Il protagonista è il robot DaVinci. Il chirurgo si siede su una consolle dove vi sono dei joystick attraverso cui dà luogo ai movimenti dei suoi bracci. Il robot è connesso a una struttura dove risiede un’intelligenza artificiale che trasmette i dati ai bracci del robot che nel frattempo sono entrati nel paziente attraverso dei fori di pochi millimetri. Il campo operatorio è poi amplificato da una realtà virtuale che aumenta in maniera esponenziale le capacità del chirurgo in termini di funzionamento sia della mano sinistra che della mano destra. Chi opera può utilizzare ben 3 strumenti contemporaneamente ed è anche in grado di muovere tutto il braccio robotico all’interno del corpo del paziente compiendo passaggi tecnici altrimenti impossibili.

Qui puoi vedere un momento di un intervento con il robot DaVinci. Photo credit: Humanitas Gavazzeni di Bergamo.

Quali vantaggi offre questo approccio innovativo? I benefici che riguardano il paziente sono in termini di recupero psicofisico funzionale. Sanguina meno, incorre in un rischio infettivo più basso e in un dolore nettamente inferiore. Ricordiamo poi che di questo intervento non resta quasi traccia: psicologicamente il paziente non avrà quindi percezione dell’alterazione della propria integrità fisica. E poi si tratta di un intervento decisamente poco invasivo.

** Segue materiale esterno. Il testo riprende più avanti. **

(* ===== verification/PermissionTransforms.v ===== *)
(** Permissions of one command or of a session on top of a sandbox policy
    ([sandboxing/src/policy_transforms.rs], with [FileSystemPermissions],
    [NetworkPermissions] and [AdditionalPermissionProfile] of
    [protocol/src/models.rs]): they are normalised, merged, cut down to what was
    requested, and applied to a policy. *)

From S2P Require Import Prelude Text Paths Permissions SandboxRoots.

(** * Data *)

(** [FileSystemPermissions] *)
Module FileSystemPermissions.
Record t := mk {
  entries : list FileSystemSandboxEntry;
  glob_scan_max_depth : option positive
}.

#[export] Instance eq_dec : EqDecision t.
Proof. solve_decision. Defined.

(** [is_empty] and the derived default *)
Definition is_empty (p : t) : bool := is_nil (entries p).
Definition default : t := mk [] None.

(** [LegacyReadWriteRoots] *)
Record LegacyReadWriteRoots := mkLegacy {
  read : option (list AbsolutePathBuf);
  write : option (list AbsolutePathBuf)
}.

(** [from_read_write_roots] *)
Definition root_entries (access : FileSystemAccessMode) (roots : option (list AbsolutePathBuf)) :
    list FileSystemSandboxEntry :=
  match roots with
  | Some roots => (λ path, new_entry (FileSystemPath.Path path) access) <$> roots
  | None => []
  end.
Definition from_read_write_roots (read write : option (list AbsolutePathBuf)) : t :=
  mk (root_entries Read read ++ root_entries Write write) None.

(** [as_legacy_permissions] *)
Fixpoint legacy_roots (es : list FileSystemSandboxEntry) (read write : list AbsolutePathBuf) :
    option (list AbsolutePathBuf * list AbsolutePathBuf) :=
  match es with
  | [] => Some (read, write)
  | e :: es =>
      match entry_path e with
      | FileSystemPath.Path path =>
          match entry_access e with
          | Read => legacy_roots es (read ++ [path]) write
          | Write => legacy_roots es read (write ++ [path])
          | Deny => None
          end
      | FileSystemPath.GlobPattern _ | FileSystemPath.Special _ => None
      end
  end.
Definition non_empty (roots : list AbsolutePathBuf) : option (list AbsolutePathBuf) :=
  if is_nil roots then None else Some roots.
Definition as_legacy_permissions (p : t) : option LegacyReadWriteRoots :=
  match glob_scan_max_depth p with
  | Some _ => None
  | None =>
      '(read, write) ← legacy_roots (entries p) [] [];
      Some (mkLegacy (non_empty read) (non_empty write))
  end.
(* ===== verification/PermissionTransformsSpec.v ===== *)
(** What the transforms of [PermissionTransforms] promise: what is granted
    stays within what was requested, permissions on top of a policy decide like
    the more specific of both, and the forms permissions are stored in. *)

From S2P Require Import Prelude Text Paths Permissions PermissionsSpec SandboxRoots PermissionTransforms.
From S2P Require Import SandboxRootsSpec PermissionGlobsSpec.

Section spec.
Context `{HostLaws, Globs}.
Implicit Types (p : FileSystemSandboxPolicy) (r : ResolvedFileSystemEntry) (e : FileSystemSandboxEntry).
Implicit Types (fs requested granted : FileSystemPermissions.t).

Notation fs_policy fs := (restricted (FileSystemPermissions.entries fs)).

(** ** Resolution agrees with that of a policy *)

Lemma from_absolute cwd : is_absolute cwd = true → from_absolute_path cwd = Some (normalize_path cwd).
Proof.
  intros Ha. unfold from_absolute_path, absolutize. by rewrite expand_absolute, Ha by done.
Qed.

Lemma ancestors_last cwd : is_absolute cwd = true → last (ancestors cwd) = Some [RootDir].
Proof.
  intros Ha. unfold ancestors. rewrite Ha. unfold is_absolute in Ha. apply bool_decide_eq_true in Ha.
  destruct cwd as [|c cwd]; [done|]. injection Ha as ->. simpl. rewrite Nat.add_0_r.
  rewrite fmap_last, reverse_cons, last_snoc. simpl. by rewrite take_0.
Qed.

Lemma resolve_permission_path_eq path cwd :
  is_absolute cwd = true →
  resolve_permission_path path cwd = resolve_entry_path path (from_absolute_path cwd).
Proof.
  intros Ha. pose proof (from_absolute cwd Ha) as Hc.
  destruct path as [q|g|[| |subpath| | |u s]]; simpl; try done.
  - rewrite ancestors_last, Hc by done. simpl.
    rewrite absolute_root_normal by (by eapply from_absolute_path_normal).
    apply from_absolute_path_id, normal_root.
  - rewrite Hc. simpl. by destruct subpath.
Qed.

(** An entry made independent of the current directory names the same path. *)
Lemma resolve_materialized_entry e cwd :
  is_absolute cwd = true →
  resolve_entry_path (entry_path (materialize_cwd_dependent_entry e cwd)) (from_absolute_path cwd)
  = resolve_entry_path (entry_path e) (from_absolute_path cwd).
Proof.
  intros Ha. pose proof (from_absolute cwd Ha) as Hc. destruct e as [path a b]. simpl.
  destruct path as [q|g|[| |s| | |u s]]; simpl; try done.
  rewrite Hc. simpl. by destruct s.
Qed.

Lemma elem_of_policy es cwd r :
  r ∈ resolved_entries_with_cwd (restricted es) cwd ↔
  ∃ e, e ∈ es ∧ resolve_entry_path (entry_path e) (from_absolute_path cwd) = Some (resolved_path r)
       ∧ entry_access e = resolved_access r.
Proof. apply elem_of_resolved. Qed.
(* ===== verification/StreamSpec.v ===== *)
(** What the streams of [StreamController] and [StreamPacing] promise: no range
    of lines is ever out of bounds, what is emitted with what remains is the
    render of the source, the pace changes with hysteresis, and ticks drain what
    is queued, in order. *)

From S2P Require Import Prelude Text TableDetect StreamController StreamPacing.

Section core.
Context {Line Env : Type} `{Renderer Line Env}.
Implicit Types (c : @StreamCore Line Env) (ls em : list Line).

(** ** Runs *)

(** What happens to the core of a stream before it is finalized. *)
Inductive Event :=
| Push (now : N) (delta : str)
| Tick
| TickBatch (max_lines : nat)
| SetWidth (now : N) (w : option N)
| SetRenderMode (now : N) (m : HistoryRenderMode)
| ClearQueue.

Definition apply_event (e : Event) c : option (StreamCore * list Line) :=
  match e with
  | Push now delta => '(c, _) ← push_delta now delta c; Some (c, [])
  | Tick => Some (tick c)
  | TickBatch n => Some (tick_batch n c)
  | SetWidth now w => c ← set_width now w c; Some (c, [])
  | SetRenderMode now m => c ← set_render_mode now m c; Some (c, [])
  | ClearQueue => Some (core_clear_queue c, [])
  end.

(** The core after the events, and the lines emitted on the way. *)
Fixpoint run (events : list Event) c em : option (StreamCore * list Line) :=
  match events with
  | [] => Some (c, em)
  | e :: events => '(c, out) ← apply_event e c; run events c (em ++ out)
  end.

(** ** No range is out of bounds *)

Definition in_bounds c : Prop := emitted_stable_len c + queued_len (state c) ≤ enqueued_stable_len c.

Lemma set_cache_id c : set_cache (stable_prefix_len_cache c) c = c.
Proof. by destruct c. Qed.

Lemma compute_target_spec c :
  ∃ cache k, compute_target_stable_len c = (set_cache cache c, max (length (lines (render c)) - k) (emitted_stable_len c)).
Proof.
  assert (∃ cache k, active_tail_budget_lines c = (set_cache cache c, k)) as (cache & k & Hk).
  { unfold active_tail_budget_lines. case_bool_decide; [exists (stable_prefix_len_cache c), 0; by rewrite set_cache_id|].
    assert (∀ start, ∃ cache k, tail_budget_from_source_start start c = (set_cache cache c, k)) as Hb.
    { intros start. unfold tail_budget_from_source_start.
      case_bool_decide; [eexists (stable_prefix_len_cache c), _; by rewrite set_cache_id|].
      unfold stable_prefix_len_for_source_start.
      destruct (stable_prefix_len_cache c) as [cache|] eqn:Hc; [|eexists _, _; reflexivity].
      destruct (_ && _); [|eexists _, _; reflexivity].
      eexists (stable_prefix_len_cache c), _. by rewrite set_cache_id. }
    destruct (holdback_state _); [|apply Hb..]. exists (stable_prefix_len_cache c), 0. by rewrite set_cache_id. }
  exists cache, k. unfold compute_target_stable_len. by rewrite Hk.
Qed.

Lemma line_range_in from to ls : from ≤ to → to ≤ length ls → line_range from to ls = Some (take (to - from) (drop from ls)).
Proof. intros. unfold line_range. by rewrite bool_decide_eq_true_2. Qed.

Lemma enqueue_range_in now from to c :
  from ≤ to → to ≤ length (lines (render c)) →
  enqueue_range now from to c
  = Some (set_state (enqueue now (take (to - from) (drop from (lines (render c)))) (state c)) c).
Proof. intros. unfold enqueue_range. by rewrite line_range_in. Qed.
Definition set_last (t : option N) (b : PasteBurst) : PasteBurst :=
  mkBurst t (consecutive_plain_char_burst b) (burst_window_until b) (burst_buffer b) (active b) (pending_first_char b).
Definition set_count (n : N) (b : PasteBurst) : PasteBurst :=
  mkBurst (last_plain_char_time b) n (burst_window_until b) (burst_buffer b) (active b) (pending_first_char b).
Definition set_window (t : option N) (b : PasteBurst) : PasteBurst :=
  mkBurst (last_plain_char_time b) (consecutive_plain_char_burst b) t (burst_buffer b) (active b) (pending_first_char b).
Definition set_buffer (s : str) (b : PasteBurst) : PasteBurst :=
  mkBurst (last_plain_char_time b) (consecutive_plain_char_burst b) (burst_window_until b) s (active b) (pending_first_char b).
Definition set_active (a : bool) (b : PasteBurst) : PasteBurst :=
  mkBurst (last_plain_char_time b) (consecutive_plain_char_burst b) (burst_window_until b) (burst_buffer b) a (pending_first_char b).
Definition set_pending (p : option (N * N)) (b : PasteBurst) : PasteBurst :=
  mkBurst (last_plain_char_time b) (consecutive_plain_char_burst b) (burst_window_until b) (burst_buffer b) (active b) p.

(** [CharDecision], [RetroGrab], [FlushResult] *)
Inductive CharDecision :=
| BeginBuffer (retro_chars : N)
| BufferAppend
| RetainFirstChar
| BeginBufferFromPending.

Record RetroGrab := mkGrab { start_index : nat; grabbed : str }.

Inductive FlushResult := Paste (pasted : str) | Typed (ch : N) | NoFlush.

(** [recommended_flush_delay] *)
Definition recommended_flush_delay : N := (PASTE_BURST_CHAR_INTERVAL + from_millis 1)%N.

(** [is_active_internal] and [is_active] *)
Definition is_active_internal (b : PasteBurst) : bool := active b || negb (is_nil (burst_buffer b)).
Definition is_active (b : PasteBurst) : bool :=
  is_active_internal b || bool_decide (is_Some (pending_first_char b)).

Definition u16_max : N := 65535.

(** [note_plain_char] *)
Definition note_plain_char (now : N) (b : PasteBurst) : PasteBurst :=
  let burst :=
    match last_plain_char_time b with
    | Some prev =>
        if bool_decide (now - prev ≤ PASTE_BURST_CHAR_INTERVAL)%N
        then N.min (consecutive_plain_char_burst b + 1) u16_max else 1%N
    | None => 1%N
    end in
  set_last (Some now) (set_count burst b).

Definition suppress_enter (now : N) (b : PasteBurst) : PasteBurst :=
  set_window (Some (now + PASTE_ENTER_SUPPRESS_WINDOW)%N) b.
(* ===== verification/ThreadHistory.v ===== *)
(** The history of a thread as turns of items, rebuilt from the events of a
    rollout ([ThreadHistoryBuilder] of
    [app-server-protocol/src/protocol/thread_history.rs]): the state of the
    builder, the operations on turns and items, one handler per event, the
    change set a tracked handler returns, and the accumulator that merges the
    change sets of a batch.  A handler takes and returns the builder; the
    indexes the source counts stay far below the limits of their types and are
    unbounded here. *)

From S2P Require Import Prelude Text Machine ResponseItems ContextFragments ThreadItems ThreadEvents.

(** * Turns *)

Inductive TurnStatus := Completed | Interrupted | Failed | InProgress.
#[export] Instance TurnStatus_eq_dec : EqDecision TurnStatus.
Proof. solve_decision. Defined.

Record TurnError := mkTurnError {
  error_message : str; error_codex_error_info : option CodexErrorInfo.t;
  additional_details : option str
}.

Inductive TurnItemsView := NotLoaded | Summary | Full.

(** What a turn has besides its items: [ThreadHistoryTurnChange]. *)
Record ThreadHistoryTurnChange := mkTurnChange {
  change_turn_id : str; change_status : TurnStatus; change_error : option TurnError;
  change_started_at : option Z; change_completed_at : option Z; change_duration_ms : option Z
}.

Section model.
Context {O : Outside} {HT : HistoryTexts}.

(** [Turn] *)
Record Turn := mkTurn {
  turn_id : str; turn_items : list ThreadItem.t; items_view : TurnItemsView; turn_status : TurnStatus;
  turn_error : option TurnError; turn_started_at : option Z; turn_completed_at : option Z;
  turn_duration_ms : option Z
}.

Record PendingTurn := mkPending {
  id : str; items : list ThreadItem.t; error : option TurnError; status : TurnStatus;
  started_at : option Z; completed_at : option Z; duration_ms : option Z;
  opened_explicitly : bool; saw_compaction : bool; rollout_start_index : N
}.
Definition file_change_legacy_begin_event (id : str) (changes : gmap str FileChange.t) (auto_approved : option bool)
    (turn_id : str) : EventMsg.t :=
  EventMsg.PatchApplyBegin (PatchApplyBeginEvent.mk id turn_id (default false auto_approved) changes).

Definition is_completed (status : CorePatchApplyStatus.t) : bool :=
  match status with CorePatchApplyStatus.Completed => true | _ => false end.
Definition file_change_legacy_end_event (id : str) (changes : gmap str FileChange.t)
    (status : option CorePatchApplyStatus.t) (stdout stderr : option str) (turn_id : str) : option EventMsg.t :=
  status ← status;
  Some (EventMsg.PatchApplyEnd
    (PatchApplyEndEvent.mk id turn_id (default [] stdout) (default [] stderr) (is_completed status) changes status)).

(** [(!arguments.is_null()).then(..)] *)
Definition mcp_invocation (c : McpToolCallItem) : McpInvocation.t :=
  McpInvocation.mk (mcp_server c) (mcp_tool c) (if is_null (mcp_arguments c) then None else Some (mcp_arguments c)).
Definition mcp_legacy_begin_event (c : McpToolCallItem) : EventMsg.t :=
  EventMsg.McpToolCallBegin
    (McpToolCallBeginEvent.mk (mcp_id c) (mcp_invocation c) (mcp_connector_id c) (mcp_resource_uri c)
       (mcp_link_id c) (mcp_app_name c) (mcp_action_name c) (mcp_plugin_id c)).
Definition mcp_legacy_end_event (c : McpToolCallItem) : option EventMsg.t :=
  result ← match mcp_result c, mcp_error c with
           | Some result, _ => Some (Ok result)
           | None, Some error => Some (Err error)
           | None, None => None
           end;
  duration ← mcp_duration c;
  Some (EventMsg.McpToolCallEnd
    (McpToolCallEndEvent.mk (mcp_id c) (mcp_invocation c) (mcp_connector_id c) (mcp_resource_uri c)
       (mcp_link_id c) (mcp_app_name c) (mcp_action_name c) (mcp_plugin_id c) duration result)).
Lemma dynamic_rebuilt key c ms b :
  dynamic_carried c →
  rebuilds key (TurnItem.DynamicToolCall c) (option_list (dynamic_legacy_response_event c key ms)) b.
Proof.
  intros ([content Hc] & [d Hd] & success & Hs & Hst). unfold rebuilds, dynamic_legacy_response_event.
  rewrite Hst, Hc, Hs, Hd. unfold place, thread_item, thread_dynamic_tool_call. rewrite Hst, Hc, Hs, Hd.
  destruct success; simpl; by eexists.
Qed.

Lemma mcp_rebuilt key c b :
  (∀ j, is_null j = true → j = json_null) → mcp_carried c →
  rebuilds key (TurnItem.McpToolCall c) (option_list (mcp_legacy_end_event c)) b.
Proof.
  intros Hnull ([d Hd] & Hres). unfold rebuilds, mcp_legacy_end_event, place, thread_item, thread_mcp_tool_call.
  assert (invocation_arguments (mcp_invocation c) = mcp_arguments c) as Hargs.
  { unfold invocation_arguments, mcp_invocation. simpl. destruct (is_null _) eqn:E; [|done].
    by apply Hnull in E as ->. }
  destruct Hres as [(r & Hr & He & ->)|([e He] & Hr & ->)]; rewrite Hr, He, Hd; simpl; eexists; (split; [done|]);
    simpl; unfold handle_mcp_tool_call_end, is_success; simpl; rewrite Hargs; [|done].
  by destruct (default false (is_error r)).
Qed.

Lemma agent_state_of_receiver c receiver status :
  collab_agents_states c = {[ receiver := status ]} → agent_status_of c receiver = status.
Proof. unfold agent_status_of. intros ->. by rewrite lookup_singleton_eq. Qed.

Lemma call_ended {A} (status : CoreCollabAgentToolCallStatus.t) agent (x y : A) :
  collab_agent_tool_call_status status = collab_call_status agent →
  match status with CoreCollabAgentToolCallStatus.InProgress => x | _ => y end = y.
Proof. unfold collab_call_status. destruct status, (is_failure agent); done. Qed.

(** The cases of a call, with its data put in. *)
Ltac rebuild_call c :=
  destruct c; unfold one_receiver, no_receiver, says_no_more in *; simpl in *;
  destruct_and?; repeat match goal with H : is_Some _ |- _ => destruct H end; destruct_or?; destruct_and?;
  repeat match goal with H : ∃ _, _ |- _ => destruct H; destruct_and? end; simplify_eq.

Lemma collab_rebuilt key c ms b :
  collab_carried c →
  rebuilds key (TurnItem.CollabAgentToolCall c) (option_list (collab_legacy_end_event c ms)) b.
Proof.
  unfold rebuilds, collab_legacy_end_event, collab_carried, place, thread_item, thread_collab_agent_tool_call.
  intros Hc. destruct (collab_tool c) eqn:Ht; rebuild_call c.
  all: try (erewrite call_ended by eassumption); simpl.
  all: try destruct (existsb _ _) eqn:Hf; simpl.
  all: eexists; (split; [reflexivity|]); simpl.
  all: unfold handle_collab_agent_spawn_end, handle_collab_agent_interaction_end, handle_collab_close_end,
    handle_collab_resume_end, handle_collab_waiting_end, collab_call_status, agent_status_of in *; simpl.
  all: rewrite ?lookup_singleton_eq, ?map_fmap_singleton, ?fmap_empty, ?Hf; simpl.
  all: congruence.
Qed.

Lemma completed_rebuilt thread key item ms show b :
  (∀ j, is_null j = true → j = json_null) → carried item →
  rebuilds key item (completed_legacy_events (ItemCompletedEvent.mk thread key item ms) show) b.
Proof.
  intros Hnull Hc. unfold completed_legacy_events. simpl.
  destruct item as [| | | | |c|c|c|id kind agent path|id query action results|id path| |image
                   |id target hint|id output|id changes status auto stdout stderr|c|]; try done; simpl in Hc.
  - by apply command_rebuilt.
  - by apply dynamic_rebuilt.
  - by apply collab_rebuilt.
  - by eexists.
  - by eexists.
  - by eexists.
  - by eexists.
  - by eexists.
  - by eexists.
  - destruct Hc as [st ->]. by eexists.
  - by apply mcp_rebuilt.
Qed.

(** In the turn of the event there is one place for an item. *)
Lemma upsert_twice item items : upsert_turn_item (upsert_turn_item items item) item = upsert_turn_item items item.
Proof.
  unfold upsert_turn_item at 2 3. destruct (list_find _ items) as [[i old]|] eqn:Hf.
  - apply list_find_Some in Hf as (Hi & Hid & Hbefore). unfold upsert_turn_item.
    assert (list_find (λ x, item_id x = item_id item) (<[i:=item]> items) = Some (i, item)) as ->.
    { apply list_find_Some. split_and!; [|done|].
      - apply list_lookup_insert_eq. by eapply lookup_lt_Some.
      - intros j y Hj Hlt. rewrite list_lookup_insert_ne in Hj by lia. by eapply Hbefore. }
    by rewrite list_insert_insert_eq.
  - unfold upsert_turn_item. rewrite list_find_app_r by done. simpl. rewrite decide_True by done. simpl.
    rewrite insert_app_r_alt by lia. by replace (_ - length items) with 0 by lia.
Qed.

Lemma upsert_current_twice item b :
  untracked (upsert_item_in_current_turn item (upsert_item_in_current_turn item b)) =
  untracked (upsert_item_in_current_turn item b).
Proof.
  rewrite !upsert_current_untracked. unfold upsert_item_in_current_turn at 2 3. rewrite ensure_untracked.
  destruct (ensure_turn b) as [turn b']. unfold upsert_item_in_current_turn. simpl. by rewrite upsert_twice.
Qed.

Lemma upsert_turn_id_current item turn b :
  current_turn b = Some turn →
  upsert_item_in_turn_id (id turn) item b = upsert_item_in_current_turn item b.
Proof.
  intros Ht. unfold upsert_item_in_turn_id, upsert_item_in_current_turn, ensure_turn. rewrite Ht.
  by rewrite decide_True.
Qed.

Lemma upsert_of_event_current item turn b :
  current_turn b = Some turn → upsert_item_of_event (id turn) item b = upsert_item_in_current_turn item b.
Proof. intros Ht. unfold upsert_item_of_event. destruct (is_nil _); [done|]. by apply upsert_turn_id_current. Qed.

Lemma upsert_review_current item turn b :
  current_turn b = Some turn →
  upsert_review_mode_item (Some (id turn)) item b = upsert_item_in_current_turn item b.
Proof.
  intros Ht. unfold upsert_review_mode_item. rewrite Ht. simpl. rewrite bool_decide_true by done. simpl.
  by apply upsert_turn_id_current.
Qed.

Lemma place_current item turn b :
  current_turn b = Some turn → place (id turn) item b = upsert_item_in_current_turn (thread_item item) b.
Proof.
  intros Ht. destruct item; unfold place; try done;
    by eauto using upsert_turn_id_current, upsert_of_event_current, upsert_review_current.
Qed.

Lemma lifecycle_current item turn b :
  current_turn b = Some turn → should_upsert item = true →
  handle_materialized_item_lifecycle (id turn) item b = upsert_item_in_current_turn (thread_item item) b.
Proof.
  intros Ht Hu. unfold handle_materialized_item_lifecycle. rewrite Hu.
  destruct (is_review_mode_item item); [by apply upsert_review_current|by apply upsert_turn_id_current].
Qed.

Lemma upsert_current_id item turn b :
  current_turn b = Some turn →
  ∃ turn', current_turn (upsert_item_in_current_turn item b) = Some turn' ∧ id turn' = id turn.
Proof.
  intros Ht. unfold upsert_item_in_current_turn, ensure_turn. rewrite Ht. unfold record_changed_item. simpl.
  destruct (active_change_set b); by eexists.
Qed.

(** C26: The older event of an item that has ended is the item.  For every kind of
    item an older event has a place for, and data of it that fits, the end of the
    item is sent as exactly one older event, and the history given that event puts
    the item, with every field the client is shown, where the event says.  When the
    item belongs to the turn in progress and is also kept as an item, the two are
    interchangeable: handling the item's end or the older event gives the same
    builder, and handling both changes nothing more, so the item is shown once. *)
Theorem older_event_is_the_item thread key item ms show :
  (∀ j, is_null j = true → j = json_null) → carried item →
  let payload := ItemCompletedEvent.mk thread key item ms in
  ∃ event, completed_legacy_events payload show = [event]
    ∧ (∀ b, handle_event event b = place key item b)
    ∧ (∀ b turn, current_turn b = Some turn → id turn = key → should_upsert item = true →
         handle_event event b = handle_item_completed payload b
         ∧ untracked (handle_event event (handle_item_completed payload b)) =
           untracked (handle_item_completed payload b)).
Proof.
  intros Hnull Hc payload.
  assert (∀ b, rebuilds key item (completed_legacy_events payload show) b) as Hr by (intros; by apply completed_rebuilt).
  destruct (Hr (new 0)) as (event & He & _). exists event. split; [done|].
  assert (∀ b, handle_event event b = place key item b) as Hplace.
  { intros b. destruct (Hr b) as (event0 & He0 & Hb). rewrite He in He0. by injection He0 as <-. }
  split; [exact Hplace|]. intros b turn Ht <- Hu. unfold handle_item_completed. simpl.
  rewrite (lifecycle_current item turn) by done. rewrite !Hplace. split; [by apply place_current|].
  destruct (upsert_current_id (thread_item item) turn b Ht) as (turn' & Ht' & <-).
  rewrite (place_current item turn') by done. apply upsert_current_twice.
Qed.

Che tempi di recupero ha un paziente sottoposto a questo tipo di intervento? 

Varia in base al paziente ma rispetto all’approccio minivasivo, l’intervento robotico è più veloce del 30-40%, e la mininvasiva a sua volta è più veloce rispetto alla sternotomia. Con l’intervento per via sternotomica, ci vogliono dai 40 ai 50 giorni solo per al formazione del callo osseo e il recupero funzionale del giovane è in media di 3 mesi mentre nell’anziano vari a dai 3 ai 6 mesi. Con la tecnica mininvasiva il recupero è dai 40-50 giorni mentre con la robotica è di 2-3 settimane.